(Collected data)

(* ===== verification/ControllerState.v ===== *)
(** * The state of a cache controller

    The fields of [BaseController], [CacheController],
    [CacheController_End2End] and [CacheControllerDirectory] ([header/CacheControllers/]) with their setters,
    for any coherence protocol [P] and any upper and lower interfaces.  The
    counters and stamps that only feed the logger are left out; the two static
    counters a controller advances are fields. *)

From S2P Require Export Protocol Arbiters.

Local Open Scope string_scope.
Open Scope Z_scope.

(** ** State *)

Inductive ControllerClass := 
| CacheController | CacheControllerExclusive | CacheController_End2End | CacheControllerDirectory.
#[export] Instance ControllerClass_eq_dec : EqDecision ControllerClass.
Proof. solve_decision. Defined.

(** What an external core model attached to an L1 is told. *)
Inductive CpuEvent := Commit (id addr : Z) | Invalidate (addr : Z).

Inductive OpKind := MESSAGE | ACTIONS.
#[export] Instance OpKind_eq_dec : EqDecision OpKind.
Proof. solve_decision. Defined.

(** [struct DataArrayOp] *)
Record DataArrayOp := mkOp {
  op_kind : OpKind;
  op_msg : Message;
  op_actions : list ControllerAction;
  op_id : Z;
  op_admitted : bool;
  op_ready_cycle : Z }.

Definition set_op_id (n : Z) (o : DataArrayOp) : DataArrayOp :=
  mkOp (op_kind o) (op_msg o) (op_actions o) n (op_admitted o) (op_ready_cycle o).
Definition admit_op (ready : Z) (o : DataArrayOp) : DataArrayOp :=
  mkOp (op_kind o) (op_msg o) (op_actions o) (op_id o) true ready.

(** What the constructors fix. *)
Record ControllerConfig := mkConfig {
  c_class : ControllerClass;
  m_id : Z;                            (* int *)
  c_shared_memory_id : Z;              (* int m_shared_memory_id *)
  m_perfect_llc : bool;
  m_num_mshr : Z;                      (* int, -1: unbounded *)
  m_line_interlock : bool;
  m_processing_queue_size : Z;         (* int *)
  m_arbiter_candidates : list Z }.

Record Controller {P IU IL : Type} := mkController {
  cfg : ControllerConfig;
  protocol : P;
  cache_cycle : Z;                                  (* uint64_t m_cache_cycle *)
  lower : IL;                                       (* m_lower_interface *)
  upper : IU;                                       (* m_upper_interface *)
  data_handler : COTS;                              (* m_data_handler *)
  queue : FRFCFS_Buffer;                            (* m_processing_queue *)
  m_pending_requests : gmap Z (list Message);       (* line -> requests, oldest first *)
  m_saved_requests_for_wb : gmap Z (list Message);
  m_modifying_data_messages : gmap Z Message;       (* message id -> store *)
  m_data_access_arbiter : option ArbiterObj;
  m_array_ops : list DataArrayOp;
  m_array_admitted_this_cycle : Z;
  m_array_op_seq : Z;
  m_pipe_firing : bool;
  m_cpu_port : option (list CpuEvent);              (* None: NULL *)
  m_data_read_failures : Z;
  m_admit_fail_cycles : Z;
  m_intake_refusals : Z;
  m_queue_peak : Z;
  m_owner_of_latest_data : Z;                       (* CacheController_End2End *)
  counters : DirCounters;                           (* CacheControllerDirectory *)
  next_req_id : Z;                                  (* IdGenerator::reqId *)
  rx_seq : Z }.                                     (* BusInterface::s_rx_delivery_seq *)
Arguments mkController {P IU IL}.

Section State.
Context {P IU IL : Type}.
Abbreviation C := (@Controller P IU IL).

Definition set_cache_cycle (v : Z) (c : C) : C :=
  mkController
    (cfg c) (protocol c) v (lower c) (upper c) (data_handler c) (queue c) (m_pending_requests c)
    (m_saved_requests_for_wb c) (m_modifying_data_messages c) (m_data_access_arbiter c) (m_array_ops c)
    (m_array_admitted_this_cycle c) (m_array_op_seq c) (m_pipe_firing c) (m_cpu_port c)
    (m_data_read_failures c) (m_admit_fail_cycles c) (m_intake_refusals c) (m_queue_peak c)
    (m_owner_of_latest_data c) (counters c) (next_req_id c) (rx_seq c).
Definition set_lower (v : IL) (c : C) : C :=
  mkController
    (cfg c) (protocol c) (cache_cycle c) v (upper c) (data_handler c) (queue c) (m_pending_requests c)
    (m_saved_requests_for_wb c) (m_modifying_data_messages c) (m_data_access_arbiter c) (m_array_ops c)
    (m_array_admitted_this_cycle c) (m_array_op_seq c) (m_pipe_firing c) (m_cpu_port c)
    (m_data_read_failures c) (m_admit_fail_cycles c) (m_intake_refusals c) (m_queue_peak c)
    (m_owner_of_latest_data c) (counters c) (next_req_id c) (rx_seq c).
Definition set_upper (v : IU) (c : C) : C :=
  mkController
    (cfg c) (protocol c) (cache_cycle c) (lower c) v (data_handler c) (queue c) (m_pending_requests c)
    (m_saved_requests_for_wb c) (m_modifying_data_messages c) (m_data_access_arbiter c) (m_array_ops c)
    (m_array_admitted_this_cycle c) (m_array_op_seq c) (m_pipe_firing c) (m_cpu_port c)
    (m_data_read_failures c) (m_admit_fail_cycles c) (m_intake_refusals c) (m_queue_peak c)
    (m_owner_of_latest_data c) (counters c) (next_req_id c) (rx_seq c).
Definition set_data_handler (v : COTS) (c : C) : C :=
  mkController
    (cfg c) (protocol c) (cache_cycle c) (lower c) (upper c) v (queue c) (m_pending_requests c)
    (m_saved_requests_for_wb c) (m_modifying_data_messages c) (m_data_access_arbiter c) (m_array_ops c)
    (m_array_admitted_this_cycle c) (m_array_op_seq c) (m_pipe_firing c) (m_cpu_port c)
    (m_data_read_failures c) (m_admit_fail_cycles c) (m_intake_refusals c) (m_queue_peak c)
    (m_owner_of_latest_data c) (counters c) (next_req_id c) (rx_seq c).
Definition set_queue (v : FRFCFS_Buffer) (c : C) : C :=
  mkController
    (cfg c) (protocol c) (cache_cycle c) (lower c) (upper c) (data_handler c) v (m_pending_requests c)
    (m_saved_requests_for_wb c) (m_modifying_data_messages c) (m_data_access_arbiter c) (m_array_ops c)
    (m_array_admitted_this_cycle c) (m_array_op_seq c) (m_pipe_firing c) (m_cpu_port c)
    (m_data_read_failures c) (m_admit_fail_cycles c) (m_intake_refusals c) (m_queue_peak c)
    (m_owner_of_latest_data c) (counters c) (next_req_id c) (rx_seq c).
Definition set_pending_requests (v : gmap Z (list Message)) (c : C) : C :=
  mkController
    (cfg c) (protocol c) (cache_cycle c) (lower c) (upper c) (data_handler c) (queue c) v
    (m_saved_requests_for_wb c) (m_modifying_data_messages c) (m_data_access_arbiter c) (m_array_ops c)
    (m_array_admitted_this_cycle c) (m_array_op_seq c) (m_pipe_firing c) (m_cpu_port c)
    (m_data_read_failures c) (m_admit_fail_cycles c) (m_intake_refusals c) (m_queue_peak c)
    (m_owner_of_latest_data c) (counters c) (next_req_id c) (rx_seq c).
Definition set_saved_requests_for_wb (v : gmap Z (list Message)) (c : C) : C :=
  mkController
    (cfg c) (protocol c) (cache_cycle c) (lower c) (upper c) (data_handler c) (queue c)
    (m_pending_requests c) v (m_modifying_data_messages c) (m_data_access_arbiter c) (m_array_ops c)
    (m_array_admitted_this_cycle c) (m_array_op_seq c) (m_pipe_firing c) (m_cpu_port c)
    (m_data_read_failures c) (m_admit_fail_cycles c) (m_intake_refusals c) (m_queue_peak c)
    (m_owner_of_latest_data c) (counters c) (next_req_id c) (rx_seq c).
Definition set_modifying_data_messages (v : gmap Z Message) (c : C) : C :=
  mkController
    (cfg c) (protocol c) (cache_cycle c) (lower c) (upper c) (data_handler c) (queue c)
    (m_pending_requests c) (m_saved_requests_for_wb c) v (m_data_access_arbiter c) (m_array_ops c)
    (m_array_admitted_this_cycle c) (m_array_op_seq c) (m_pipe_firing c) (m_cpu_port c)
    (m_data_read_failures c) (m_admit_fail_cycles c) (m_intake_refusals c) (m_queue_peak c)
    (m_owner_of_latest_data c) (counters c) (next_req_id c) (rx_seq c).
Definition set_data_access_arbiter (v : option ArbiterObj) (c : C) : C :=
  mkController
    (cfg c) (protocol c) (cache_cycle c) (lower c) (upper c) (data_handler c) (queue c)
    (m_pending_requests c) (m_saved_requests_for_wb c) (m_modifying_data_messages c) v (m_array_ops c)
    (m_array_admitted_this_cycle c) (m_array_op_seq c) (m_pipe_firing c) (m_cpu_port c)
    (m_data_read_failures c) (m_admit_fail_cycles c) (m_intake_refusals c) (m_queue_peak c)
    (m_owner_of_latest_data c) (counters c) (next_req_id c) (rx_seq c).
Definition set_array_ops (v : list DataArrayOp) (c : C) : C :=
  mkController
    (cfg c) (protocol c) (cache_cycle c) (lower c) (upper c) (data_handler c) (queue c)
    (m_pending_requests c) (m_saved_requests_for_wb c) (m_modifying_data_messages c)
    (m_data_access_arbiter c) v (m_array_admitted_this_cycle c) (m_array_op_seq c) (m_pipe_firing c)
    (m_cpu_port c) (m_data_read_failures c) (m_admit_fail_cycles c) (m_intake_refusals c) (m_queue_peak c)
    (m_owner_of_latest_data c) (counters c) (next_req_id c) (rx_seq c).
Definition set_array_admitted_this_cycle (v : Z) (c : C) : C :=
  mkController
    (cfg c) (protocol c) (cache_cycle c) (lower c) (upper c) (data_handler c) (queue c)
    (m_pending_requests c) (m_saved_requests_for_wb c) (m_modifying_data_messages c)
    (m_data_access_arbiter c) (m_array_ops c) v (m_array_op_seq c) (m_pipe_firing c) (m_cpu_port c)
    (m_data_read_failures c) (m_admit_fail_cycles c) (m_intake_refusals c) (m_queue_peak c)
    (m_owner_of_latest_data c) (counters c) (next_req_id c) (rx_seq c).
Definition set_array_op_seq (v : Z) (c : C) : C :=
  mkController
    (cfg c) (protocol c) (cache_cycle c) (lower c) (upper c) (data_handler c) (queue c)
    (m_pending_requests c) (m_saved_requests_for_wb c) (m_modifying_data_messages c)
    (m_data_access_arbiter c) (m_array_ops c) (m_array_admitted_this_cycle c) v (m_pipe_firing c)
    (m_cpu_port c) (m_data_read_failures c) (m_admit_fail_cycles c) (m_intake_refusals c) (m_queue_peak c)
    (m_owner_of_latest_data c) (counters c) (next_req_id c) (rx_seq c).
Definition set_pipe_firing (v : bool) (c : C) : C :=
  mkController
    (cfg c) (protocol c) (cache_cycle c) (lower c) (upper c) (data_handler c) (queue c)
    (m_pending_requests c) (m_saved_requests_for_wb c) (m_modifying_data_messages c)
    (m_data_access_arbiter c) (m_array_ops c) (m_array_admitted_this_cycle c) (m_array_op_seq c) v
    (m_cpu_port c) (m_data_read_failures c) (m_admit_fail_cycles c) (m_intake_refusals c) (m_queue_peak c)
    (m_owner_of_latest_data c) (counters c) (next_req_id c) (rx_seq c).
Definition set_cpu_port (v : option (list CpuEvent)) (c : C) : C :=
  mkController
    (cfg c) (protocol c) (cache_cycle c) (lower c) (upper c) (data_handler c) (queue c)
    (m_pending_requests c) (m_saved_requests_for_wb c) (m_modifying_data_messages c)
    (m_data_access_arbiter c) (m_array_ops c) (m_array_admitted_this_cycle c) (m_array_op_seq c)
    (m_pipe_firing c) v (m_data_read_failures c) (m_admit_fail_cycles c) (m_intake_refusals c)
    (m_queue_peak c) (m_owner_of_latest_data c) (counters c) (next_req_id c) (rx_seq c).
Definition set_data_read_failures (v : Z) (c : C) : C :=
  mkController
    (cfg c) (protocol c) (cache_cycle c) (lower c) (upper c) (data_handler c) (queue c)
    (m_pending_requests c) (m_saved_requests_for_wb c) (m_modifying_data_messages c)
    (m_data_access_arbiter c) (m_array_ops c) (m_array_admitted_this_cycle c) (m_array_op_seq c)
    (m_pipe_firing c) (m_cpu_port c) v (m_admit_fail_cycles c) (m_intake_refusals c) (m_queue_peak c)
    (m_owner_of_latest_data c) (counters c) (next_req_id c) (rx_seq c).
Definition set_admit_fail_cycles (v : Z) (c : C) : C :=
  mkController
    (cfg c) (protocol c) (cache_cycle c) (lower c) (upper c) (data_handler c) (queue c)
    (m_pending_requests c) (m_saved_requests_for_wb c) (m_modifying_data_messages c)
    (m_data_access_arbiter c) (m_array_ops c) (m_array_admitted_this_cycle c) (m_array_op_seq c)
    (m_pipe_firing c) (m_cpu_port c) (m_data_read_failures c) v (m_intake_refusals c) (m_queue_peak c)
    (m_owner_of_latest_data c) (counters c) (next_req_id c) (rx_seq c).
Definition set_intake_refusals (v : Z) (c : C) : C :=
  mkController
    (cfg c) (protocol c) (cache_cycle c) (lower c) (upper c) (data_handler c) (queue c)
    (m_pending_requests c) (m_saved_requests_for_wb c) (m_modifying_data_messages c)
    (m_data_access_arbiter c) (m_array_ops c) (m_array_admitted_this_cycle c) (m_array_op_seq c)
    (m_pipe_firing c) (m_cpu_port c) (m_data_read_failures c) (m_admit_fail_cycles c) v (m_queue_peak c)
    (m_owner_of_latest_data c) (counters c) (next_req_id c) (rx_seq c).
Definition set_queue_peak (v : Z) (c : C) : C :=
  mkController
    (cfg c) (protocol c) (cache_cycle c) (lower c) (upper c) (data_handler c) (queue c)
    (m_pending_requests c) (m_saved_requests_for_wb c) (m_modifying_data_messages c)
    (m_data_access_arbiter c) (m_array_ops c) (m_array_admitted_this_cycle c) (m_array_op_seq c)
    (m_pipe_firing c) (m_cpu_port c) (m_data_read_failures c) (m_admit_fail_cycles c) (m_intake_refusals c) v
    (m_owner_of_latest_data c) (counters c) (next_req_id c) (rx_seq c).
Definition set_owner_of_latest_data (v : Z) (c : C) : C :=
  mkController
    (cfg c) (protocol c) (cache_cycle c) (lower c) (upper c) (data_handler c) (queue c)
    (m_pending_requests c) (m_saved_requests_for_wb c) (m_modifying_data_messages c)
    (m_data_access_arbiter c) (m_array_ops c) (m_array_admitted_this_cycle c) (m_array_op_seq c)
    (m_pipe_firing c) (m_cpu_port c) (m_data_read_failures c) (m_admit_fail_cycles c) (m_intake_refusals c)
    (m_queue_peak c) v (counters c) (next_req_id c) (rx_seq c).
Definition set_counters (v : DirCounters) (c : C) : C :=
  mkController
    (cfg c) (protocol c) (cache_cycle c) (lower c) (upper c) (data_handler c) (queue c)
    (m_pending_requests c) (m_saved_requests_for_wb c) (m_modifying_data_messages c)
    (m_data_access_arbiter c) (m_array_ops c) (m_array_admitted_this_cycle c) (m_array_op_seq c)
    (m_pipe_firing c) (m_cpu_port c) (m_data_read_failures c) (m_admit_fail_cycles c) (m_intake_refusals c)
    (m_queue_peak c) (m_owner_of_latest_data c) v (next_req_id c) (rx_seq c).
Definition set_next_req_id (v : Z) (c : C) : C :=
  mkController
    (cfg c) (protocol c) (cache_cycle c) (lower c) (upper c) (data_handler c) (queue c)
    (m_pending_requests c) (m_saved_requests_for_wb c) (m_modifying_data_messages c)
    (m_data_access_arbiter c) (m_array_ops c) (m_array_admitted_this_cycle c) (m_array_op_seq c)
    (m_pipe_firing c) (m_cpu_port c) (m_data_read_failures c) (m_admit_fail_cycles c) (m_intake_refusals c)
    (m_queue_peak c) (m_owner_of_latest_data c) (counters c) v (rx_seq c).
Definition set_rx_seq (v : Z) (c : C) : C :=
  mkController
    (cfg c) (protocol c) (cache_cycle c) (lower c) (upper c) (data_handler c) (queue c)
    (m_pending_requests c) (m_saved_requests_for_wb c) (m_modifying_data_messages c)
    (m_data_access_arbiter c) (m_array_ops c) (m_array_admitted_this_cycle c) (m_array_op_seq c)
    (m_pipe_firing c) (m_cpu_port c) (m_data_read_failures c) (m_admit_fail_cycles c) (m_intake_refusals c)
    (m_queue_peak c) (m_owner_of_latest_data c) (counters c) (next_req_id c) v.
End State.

### TASK BRIEF
Tally, in the data above, the lines where the word "OpKind" occurs, and give the figure alone.

### EXERCISE RESPONSE
3